### AVAILABLE RECORDS
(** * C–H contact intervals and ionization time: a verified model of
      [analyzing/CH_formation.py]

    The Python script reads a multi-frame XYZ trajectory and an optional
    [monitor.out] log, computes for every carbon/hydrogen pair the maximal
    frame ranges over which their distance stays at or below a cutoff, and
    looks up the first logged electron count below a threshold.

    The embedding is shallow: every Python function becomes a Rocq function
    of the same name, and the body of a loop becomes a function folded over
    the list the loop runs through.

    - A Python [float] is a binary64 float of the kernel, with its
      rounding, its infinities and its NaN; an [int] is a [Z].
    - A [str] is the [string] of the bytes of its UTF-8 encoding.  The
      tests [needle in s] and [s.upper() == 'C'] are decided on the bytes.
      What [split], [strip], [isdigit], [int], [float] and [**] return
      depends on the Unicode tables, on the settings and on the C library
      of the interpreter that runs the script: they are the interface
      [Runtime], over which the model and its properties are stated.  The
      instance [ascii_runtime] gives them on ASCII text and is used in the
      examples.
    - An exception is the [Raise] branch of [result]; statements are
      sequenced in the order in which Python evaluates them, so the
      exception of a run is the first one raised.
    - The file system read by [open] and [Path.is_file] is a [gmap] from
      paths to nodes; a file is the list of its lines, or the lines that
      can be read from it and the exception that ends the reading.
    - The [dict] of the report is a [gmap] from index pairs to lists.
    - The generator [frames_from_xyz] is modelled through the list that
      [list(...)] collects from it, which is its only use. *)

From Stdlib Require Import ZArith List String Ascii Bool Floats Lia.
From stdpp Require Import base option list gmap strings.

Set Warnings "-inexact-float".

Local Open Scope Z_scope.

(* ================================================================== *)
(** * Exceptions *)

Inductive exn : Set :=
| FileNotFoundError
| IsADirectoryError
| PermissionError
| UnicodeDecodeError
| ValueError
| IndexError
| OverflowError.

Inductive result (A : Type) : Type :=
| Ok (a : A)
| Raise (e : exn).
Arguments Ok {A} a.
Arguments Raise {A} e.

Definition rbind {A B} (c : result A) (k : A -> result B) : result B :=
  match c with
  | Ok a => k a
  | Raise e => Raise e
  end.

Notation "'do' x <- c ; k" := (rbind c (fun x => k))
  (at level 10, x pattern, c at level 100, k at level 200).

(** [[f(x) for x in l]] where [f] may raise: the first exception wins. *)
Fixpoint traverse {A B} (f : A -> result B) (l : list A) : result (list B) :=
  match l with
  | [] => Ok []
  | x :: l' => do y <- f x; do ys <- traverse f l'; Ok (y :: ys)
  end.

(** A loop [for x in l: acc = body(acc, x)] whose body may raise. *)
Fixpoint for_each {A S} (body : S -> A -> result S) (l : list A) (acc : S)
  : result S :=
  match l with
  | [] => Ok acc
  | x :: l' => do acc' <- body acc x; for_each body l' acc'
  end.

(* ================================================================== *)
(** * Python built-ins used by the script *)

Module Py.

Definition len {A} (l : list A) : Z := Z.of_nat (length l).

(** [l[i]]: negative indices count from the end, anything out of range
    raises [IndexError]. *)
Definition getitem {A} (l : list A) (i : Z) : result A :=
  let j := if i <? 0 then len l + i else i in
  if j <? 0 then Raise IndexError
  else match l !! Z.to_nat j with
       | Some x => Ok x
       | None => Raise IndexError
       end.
######
### AVAILABLE RECORDS
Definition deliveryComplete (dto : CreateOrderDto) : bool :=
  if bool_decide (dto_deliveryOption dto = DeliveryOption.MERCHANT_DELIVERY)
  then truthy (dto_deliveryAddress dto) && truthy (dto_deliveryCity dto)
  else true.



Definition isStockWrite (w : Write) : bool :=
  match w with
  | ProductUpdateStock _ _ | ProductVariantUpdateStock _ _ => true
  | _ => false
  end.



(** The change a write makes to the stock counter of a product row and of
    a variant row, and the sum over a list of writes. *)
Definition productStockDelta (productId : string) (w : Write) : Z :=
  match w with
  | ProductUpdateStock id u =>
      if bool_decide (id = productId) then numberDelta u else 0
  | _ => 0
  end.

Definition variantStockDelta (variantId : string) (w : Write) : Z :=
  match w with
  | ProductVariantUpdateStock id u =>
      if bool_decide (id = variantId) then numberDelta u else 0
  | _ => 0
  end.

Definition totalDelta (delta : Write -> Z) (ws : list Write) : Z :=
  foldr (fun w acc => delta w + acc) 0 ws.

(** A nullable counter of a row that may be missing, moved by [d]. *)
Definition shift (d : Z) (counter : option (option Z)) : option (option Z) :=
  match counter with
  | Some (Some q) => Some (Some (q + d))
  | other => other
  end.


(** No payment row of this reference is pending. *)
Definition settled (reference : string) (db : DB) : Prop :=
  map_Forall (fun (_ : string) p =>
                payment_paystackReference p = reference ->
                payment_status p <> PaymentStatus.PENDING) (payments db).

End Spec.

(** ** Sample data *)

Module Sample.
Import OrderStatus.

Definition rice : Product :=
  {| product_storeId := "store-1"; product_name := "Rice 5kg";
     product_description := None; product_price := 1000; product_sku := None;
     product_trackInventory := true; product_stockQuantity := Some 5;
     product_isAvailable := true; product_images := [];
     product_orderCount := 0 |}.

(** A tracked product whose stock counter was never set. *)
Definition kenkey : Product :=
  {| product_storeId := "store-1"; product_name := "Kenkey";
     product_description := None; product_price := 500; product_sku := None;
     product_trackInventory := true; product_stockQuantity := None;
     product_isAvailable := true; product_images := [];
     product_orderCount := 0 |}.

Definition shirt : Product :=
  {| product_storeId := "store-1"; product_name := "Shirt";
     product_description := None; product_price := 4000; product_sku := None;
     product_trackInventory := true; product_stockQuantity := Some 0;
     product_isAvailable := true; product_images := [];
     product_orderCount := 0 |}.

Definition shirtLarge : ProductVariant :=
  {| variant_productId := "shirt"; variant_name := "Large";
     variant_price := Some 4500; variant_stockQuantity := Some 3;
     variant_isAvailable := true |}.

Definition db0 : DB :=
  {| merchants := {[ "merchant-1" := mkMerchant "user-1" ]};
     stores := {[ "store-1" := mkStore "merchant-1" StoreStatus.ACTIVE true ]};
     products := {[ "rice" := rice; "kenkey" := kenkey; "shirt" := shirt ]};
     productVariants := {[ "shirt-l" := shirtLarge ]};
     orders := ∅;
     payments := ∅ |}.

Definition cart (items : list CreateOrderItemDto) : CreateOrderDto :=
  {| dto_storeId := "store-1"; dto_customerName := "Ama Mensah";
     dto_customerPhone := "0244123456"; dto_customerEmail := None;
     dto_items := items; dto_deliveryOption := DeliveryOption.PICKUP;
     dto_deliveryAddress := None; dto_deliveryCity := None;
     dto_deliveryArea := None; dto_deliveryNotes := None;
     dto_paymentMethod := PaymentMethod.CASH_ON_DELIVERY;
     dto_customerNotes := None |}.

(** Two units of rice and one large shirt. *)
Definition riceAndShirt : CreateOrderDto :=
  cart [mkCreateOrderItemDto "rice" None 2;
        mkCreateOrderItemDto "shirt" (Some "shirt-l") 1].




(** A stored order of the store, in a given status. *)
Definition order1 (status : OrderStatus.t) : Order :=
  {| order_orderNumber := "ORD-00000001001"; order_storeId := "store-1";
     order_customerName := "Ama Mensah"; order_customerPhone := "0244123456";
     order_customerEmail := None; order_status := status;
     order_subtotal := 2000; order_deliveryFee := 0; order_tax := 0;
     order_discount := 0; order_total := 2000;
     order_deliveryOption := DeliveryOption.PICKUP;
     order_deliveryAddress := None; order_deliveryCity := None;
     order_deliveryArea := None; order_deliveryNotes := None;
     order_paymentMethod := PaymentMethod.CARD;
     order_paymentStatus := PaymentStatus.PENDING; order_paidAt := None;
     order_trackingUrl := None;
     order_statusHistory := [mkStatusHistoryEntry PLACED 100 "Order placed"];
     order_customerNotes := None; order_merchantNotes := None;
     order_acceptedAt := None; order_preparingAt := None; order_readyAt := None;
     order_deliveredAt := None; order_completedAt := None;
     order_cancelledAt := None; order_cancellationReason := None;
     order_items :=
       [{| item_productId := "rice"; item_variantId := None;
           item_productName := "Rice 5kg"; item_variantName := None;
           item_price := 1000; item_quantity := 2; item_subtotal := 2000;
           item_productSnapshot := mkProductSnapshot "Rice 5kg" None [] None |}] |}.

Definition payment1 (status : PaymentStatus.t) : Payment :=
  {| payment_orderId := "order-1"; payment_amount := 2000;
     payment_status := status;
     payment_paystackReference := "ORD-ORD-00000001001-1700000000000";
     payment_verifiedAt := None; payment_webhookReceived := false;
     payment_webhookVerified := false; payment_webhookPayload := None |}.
######
EXERCISE AIM: Once the line with "(** * C–H contact" is found in the records above, print exactly that line and every line after it through the line with "- A [str] is".

RESPONSE BOX:
(** * C–H contact intervals and ionization time: a verified model of
      [analyzing/CH_formation.py]

    The Python script reads a multi-frame XYZ trajectory and an optional
    [monitor.out] log, computes for every carbon/hydrogen pair the maximal
    frame ranges over which their distance stays at or below a cutoff, and
    looks up the first logged electron count below a threshold.

    The embedding is shallow: every Python function becomes a Rocq function
    of the same name, and the body of a loop becomes a function folded over
    the list the loop runs through.

    - A Python [float] is a binary64 float of the kernel, with its
      rounding, its infinities and its NaN; an [int] is a [Z].
    - A [str] is the [string] of the bytes of its UTF-8 encoding.  The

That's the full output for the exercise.